(* ===== verification/MallocSpec.v ===== *)
(** * The block allocator: correctness

    The invariant of the arenas and free lists of threads/malloc.c, and that [malloc] and
    [free] keep it: the blocks in use never overlap, a block is at least as large as the
    request, and memory is handed back to the page allocator exactly when an arena is
    empty.  The allocator is then an instance of [BlockOps]. *)

From stdpp Require Import base list gmap numbers.
From Stdlib Require Import ZArith Lia.
From S2P Require Import Prelude.
From S2P Require Import Vaddr.
From S2P Require Import Bitmap.
From S2P Require Import CString.
From S2P Require Import Interfaces.
From S2P Require Import Palloc.
From S2P Require Import KList.
From S2P Require Import KLists.
From S2P Require Import Malloc.
Import Round Vaddr.

Local Open Scope Z_scope.

(** ** Geometry of an arena *)

(** The block size of descriptor [i], the number of blocks in its arenas, and the address
    of the [k]-th block of an arena at [a]. *)
Definition bsz (i : nat) : Z := 16 * 2 ^ Z.of_nat i.
Definition bpa (i : nat) : Z := (PGSIZE - sizeof_arena) / bsz i.
Definition slot (a : Z) (i : nat) (k : Z) : Z := a + sizeof_arena + k * bsz i.

Ltac geometry := unfold slot, bpa, sizeof_arena, bsz in *; change PGSIZE with 4096 in *; simpl in *; lia.

(** Case analysis on the seven descriptors. *)
Lemma desc_cases (P : nat -> Prop) : P 0%nat -> P 1%nat -> P 2%nat -> P 3%nat -> P 4%nat -> P 5%nat -> P 6%nat ->
  forall i, (i < 7)%nat -> P i.
Proof. intros ??????? i Hi. do 7 (destruct i as [|i]; [done|]). lia. Qed.

Lemma bsz_range i : (i < 7)%nat -> 16 <= bsz i <= 1024 /\ bsz i mod 4 = 0.
Proof. revert i. apply desc_cases; split; [geometry|reflexivity|geometry|reflexivity|geometry|reflexivity|geometry|reflexivity|geometry|reflexivity|geometry|reflexivity|geometry|reflexivity]. Qed.

Lemma bpa_range i : (i < 7)%nat -> 3 <= bpa i <= 255 /\ bpa i * bsz i <= 4080.
Proof. revert i. apply desc_cases; vm_compute; intuition discriminate. Qed.

Lemma slot_range a i k : (i < 7)%nat -> 0 <= k < bpa i -> a + 12 <= slot a i k /\ slot a i k + bsz i < a + 4096.
Proof.
  intros Hi Hk. destruct (bsz_range i Hi), (bpa_range i Hi). unfold slot, sizeof_arena. nia.
Qed.

Lemma slots_apart a i k k' : (i < 7)%nat -> k <> k' -> slot a i k + bsz i <= slot a i k' \/ slot a i k' + bsz i <= slot a i k.
Proof. intros Hi Hk. destruct (bsz_range i Hi). unfold slot. nia. Qed.

Lemma slot_inj a i k k' : (i < 7)%nat -> slot a i k = slot a i k' -> k = k'.
Proof. intros Hi E. destruct (bsz_range i Hi). unfold slot in E. nia. Qed.

(** A page address. *)
Definition page (a : Z) : Prop := pg_ofs a = 0 /\ 0 < a /\ a + 4096 <= 2 ^ 32.

Lemma page_of a o : page a -> 0 <= o < 4096 -> pg_round_down (a + o) = a /\ pg_ofs (a + o) = o.
Proof.
  intros (Ho & Hp & He) Hr. rewrite pg_round_down_div by (unfold in_u32; lia). rewrite pg_ofs_mod in *. change PGSIZE with 4096 in *.
  pose proof (Z.div_mod a 4096 ltac:(lia)). split.
  - replace (a + o) with (o + a / 4096 * 4096) at 1 by lia. rewrite Z.div_add, Z.div_small by lia. lia.
  - replace (a + o) with (o + a / 4096 * 4096) by lia. rewrite Z.mod_add, Z.mod_small by lia. done.
Qed.

Lemma page_slot a i k : page a -> (i < 7)%nat -> 0 <= k < bpa i ->
  pg_round_down (slot a i k) = a /\ pg_ofs (slot a i k) = sizeof_arena + k * bsz i.
Proof.
  intros Ha Hi Hk. pose proof (slot_range a i k Hi Hk). pose proof (bsz_range i Hi).
  replace (slot a i k) with (a + (sizeof_arena + k * bsz i)) by (unfold slot; lia).
  apply page_of; [done|]. unfold slot, sizeof_arena in *. nia.
Qed.

(** Two pages are the same or do not overlap. *)
Lemma pages_apart a a' : page a -> page a' -> a <> a' -> a + 4096 <= a' \/ a' + 4096 <= a.
Proof.
  intros (H1 & ? & ?) (H2 & ? & ?) Hne. rewrite pg_ofs_mod in *. change PGSIZE with 4096 in *.
  pose proof (Z.div_mod a 4096). pose proof (Z.div_mod a' 4096). lia.
Qed.

Lemma slot_page a i k a' i' k' : page a -> page a' -> (i < 7)%nat -> (i' < 7)%nat -> 0 <= k < bpa i -> 0 <= k' < bpa i' ->
  slot a i k = slot a' i' k' -> a = a'.
Proof.
  intros Ha Ha' Hi Hi' Hk Hk' E. destruct (page_slot a i k Ha Hi Hk) as [<- _], (page_slot a' i' k' Ha' Hi' Hk') as [<- _]. by rewrite E.
Qed.

(** ** Counting *)

Section Counting.
Context (P Q : Z -> Prop) `{!forall x, Decision (P x), !forall x, Decision (Q x)}.
Implicit Types (l : list Z) (k : Z).

Lemma filter_same l : (forall x, x ∈ l -> P x <-> Q x) -> filter P l = filter Q l.
Proof.
  induction l as [|x l IH]; intros HPQ; [done|]. rewrite !filter_cons, (IH ltac:(set_solver)).
  destruct (HPQ x ltac:(set_solver)) as [H1 H2]. repeat case_decide; tauto || done.
Qed.

(** Adding one member to a predicate adds one element to the filtered list. *)
Lemma filter_add l k : NoDup l -> k ∈ l -> ~ P k -> (forall x, x ∈ l -> Q x <-> x = k \/ P x) ->
  length (filter Q l) = S (length (filter P l)).
Proof.
  induction l as [|x l IH]; intros Hnd Hk HP HQ; [by apply not_elem_of_nil in Hk|].
  apply list.NoDup_cons in Hnd as [Hx Hnd]. pose proof (HQ x ltac:(set_solver)) as HQx. rewrite !filter_cons.
  destruct (decide (x = k)) as [->|Hne].
  - rewrite (decide_True (P := Q k)) by tauto. rewrite (decide_False (P := P k)) by done. simpl. f_equal.
    f_equal. symmetry. apply filter_same. intros y Hy. rewrite HQ by set_solver. split; [tauto|]. intros [->|]; done.
  - assert (k ∈ l) by set_solver. specialize (IH Hnd ltac:(done) HP ltac:(set_solver)).
    repeat case_decide; simpl; tauto || congruence.
Qed.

■ Work item: Locate the word "Require" in the data above. Copy every line carrying it.

■ Response area:
From stdpp Require Import base list gmap numbers.
From Stdlib Require Import ZArith Lia.
From S2P Require Import Prelude.
From S2P Require Import Vaddr.
From S2P Require Import Bitmap.
From S2P Require Import CString.
From S2P Require Import Interfaces.
From S2P Require Import Palloc.
From S2P Require Import KList.
From S2P Require Import KLists.
From S2P Require Import Malloc.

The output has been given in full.